Prospect movie review & film summary (2018) | Roger Ebert (2024)

Maybe there are many other inhabitable planets out there, and in a different reality not too far off from our own, we’re exploring them. After the space race of the ‘60s, we took off to other lands in ships before the invention of digital interfaces, traversing them in bulky, brownsuits that kind of look like scuba diving outfits. Maybe “Prospect,” which is full of rusted out control panels and has a space ship interior that looks like the inside of a Winnebago, takes place in 1996, but just in another dimension.

But asmuch as the story is assuredly a sci-fi vision, it’s grounded by its recognizable Western elements. There are constants in this daydreaming: These characters in “Prospect” are undoubtedly human, and they have the full capacity to kill each other when treasure comes between them. Even though it takes place in a different planet, it’s a throwback about buried treasure, comprised of slick villains, strange intentions, and a lot of negotiations. Guns are usually a lazy device for sci-fi movies, but here they look like lacrosse sticks, and wield the power of a pistol in a sweaty John Huston movie. This is a tale of negotiations, regarding the captive always trying to reason with the one who has their finger on the trigger.

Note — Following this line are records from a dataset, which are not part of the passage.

(* ===== verification/PlainUDPServer.v ===== *)
(** * The plain UDP server: [pkg/server] (plain_udp.go)

    One goroutine reads datagrams and hands them to workers, a worker handles
    the tasks of its sessions one after another, every upstream socket has a
    goroutine that reads it, and a cleaner drops idle sessions.  Sessions and
    targets are shared objects: they live in lists and are referred to by
    position, as the code refers to them by pointer.  The operations below are
    the pieces of the handlers between two points at which another goroutine
    can see or change what they use; the answers of the network, of the
    resolver, of the replay cache and the clock are their arguments. *)
From S2P Require Import Prelude GoIO GoNet Crypto Icmp Target PlainUDP Auth UdpReplay UdpBudget.

Open Scope Z_scope.

(** ** Tasks and their cost *)

Definition DefaultUDPWorkerQueueSize : Z := 1024.
Definition DefaultUDPMemoryBudget : Z := Z.shiftl 64 20.
Definition plainUDPTaskOverhead : Z := 256.

(** The loop of [plainUDPTaskMemoryCost]; it ends within 64 rounds, when the
    condition fails or the shift has left the 64 bits. *)
Fixpoint growBacking (fuel : nat) (backing wireLen : Z) : Z :=
  match fuel with
  | O => backing
  | S f => if backing <? wireLen then growBacking f (i64 (Z.shiftl backing 1)) wireLen else backing
  end.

The title “Prospect” indeed refers to prospecting, relating to this movie’s practice of finding of a golden fossil within a gloopy white alien, that can be pulled out from the ground. Writer/directors Christopher Caldwell and Zeek Earl thrust you into this story to let you figure this out on your own, as we see a father (Jay Duplass’ Damon) and his daughter Cee (Sophie Thatcher) prepare for their trip by leaving an impressive, unassuming floating dock, land on a marshy planet that kind of looks like Louisiana and go through the meticulous process (cutting a hole in the ground, pulling out the white creature, cutting it precisely before it melts on itself, etc.) The words that the two speak, not just related to locations, sometimes sound like gibberish, just like the text that she writes as she looks out the window in the movie’s casual open sequence of their working class space ship life. The only thing that the movie asks for during all of this is trust, which it earns by quickly proving how full its vision is.

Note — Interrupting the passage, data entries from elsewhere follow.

(** A worker goes on with the same task. *)
Lemma loadOk_worker cf ld w x y :
  ld_workers ld !! w = Some x -> tasksOf y = tasksOf x -> loadOk cf ld ->
  loadOk cf (mkLoad (ld_queues ld) (<[w := y]> (ld_workers ld)) (ld_mem ld)).
Proof.
  intros Hw Hy [H1 H2 H3 H4 H5].
  assert (pendingTasks (mkLoad (ld_queues ld) (<[w := y]> (ld_workers ld)) (ld_mem ld)) = pendingTasks ld) as E.
  { unfold pendingTasks. cbn. rewrite list_fmap_insert, Hy, list_insert_id; [done|]. by rewrite list_lookup_fmap, Hw. }
  split; rewrite ?E; cbn; [done..|]. by rewrite length_insert.
Qed.

(** It finishes. *)
Lemma loadOk_finish cf ld w x t :
  ld_workers ld !! w = Some x -> tasksOf x = [t] -> loadOk cf ld ->
  loadOk cf (mkLoad (ld_queues ld) (<[w := Idle]> (ld_workers ld)) (ld_mem ld - memoryCost t)).
Proof.
  intros Hw Hx [H1 H2 H3 H4 H5].
  assert (pendingTasks ld ≡ₚ t :: pendingTasks (mkLoad (ld_queues ld) (<[w := Idle]> (ld_workers ld)) (ld_mem ld - memoryCost t))) as E.
  { unfold pendingTasks. cbn. rewrite list_fmap_insert. cbn [tasksOf].
    destruct (concat_insert (tasksOf <$> ld_workers ld) w [t] []) as (rest & -> & ->); [by rewrite list_lookup_fmap, Hw; cbn; rewrite Hx|].
    cbn [app]. by rewrite Permutation_middle. }
  rewrite E in H1, H3. cbn in H1. apply Forall_cons in H3 as [(_ & _ & Ht) H3].
  split; cbn [ld_mem ld_queues ld_workers]; [cbn in H1 |- *; lia|lia|done|done|by rewrite length_insert].
Qed.
(* ===== verification/PlainUDPReplay.v ===== *)
(** * What the plain UDP server accepts and sends

    Along the runs of [PlainUDPRuns.v]: the packets whose replay check passed,
    the clients they came from, and the addresses the server sends to. *)
From S2P Require Import Prelude GoIO GoNet Crypto Icmp Target PlainUDP Auth UdpReplay UdpBudget PlainUDPServer PlainUDPRuns.

Open Scope Z_scope.

#[local] Arguments icmpPrefix : simpl never.

(** ** The packets that are accepted *)

(** The task whose packet passes the replay check in this step, and when. *)
Definition passes (s : Server) (te : Z * event) : list (udpTask * Z) :=
  match te with
  | (now, ERun w answer _) =>
      match ld_workers (sv_load s) !! w with
      | Some (Having t i) =>
          match tb_heap (sv_table s) !! i with
          | Some x =>
              if sv_panic s || locked s i || s_closed x || sv_stopped s then []
              else if (AcceptAuthenticated (s_guard x) answer (task_seq t) (task_timestamp t) now).1.1 then [(t, now)] else []
          | None => []
          end
      | _ => []
      end
  | _ => []
  end.

(** A run with its accepted packets. *)
Definition traceStep `{Crypto} (cf : Config) (p : Server * list (udpTask * Z)) (te : Z * event) : Server * list (udpTask * Z) :=
  (step cf p.1 te, p.2 ++ passes p.1 te).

A run-in with two other, more violent prospectors on the planet changes the story’s dynamic, in a way that I won’t spoil, and suddenly it’s Cee and the very suspicious Ezra (Pedro Pascal) on a planet that they need to both survive on, entering into a shifting game of power often involving around weapons. As they face the other people revealed to be on the planet, the tale becomes a story of compromises, making deals with each other to not pull the trigger, or to help them get to a gold mine known as the Queen’s Lair. Plotting is nonetheless not a very tight aspect with this story, and it can cause the enterprise to lose its momentum. But it’s rare to see a sci-fi movie that genuinely has a true grit to it, a characteristic that bolsters its screenplay through its more underwhelming passages.

The most archetypal feature in this story might be Pascal, and his performance as Ezra. If this movie were to be in the films that originally inspired it, he’d have a gold tooth, a torn up hat, or at least an unruly mustache. Your whole impression of his character changes throughout the story, and it’s a testament to the cockiness that Ezra can sometimes exude, or the true pain he later faces, that he can inspire that. He enters the story as a side character, as someone you don’t trust, and while he continues to be conniving, your sympathy evolves for him in a way that’s no less than surprising.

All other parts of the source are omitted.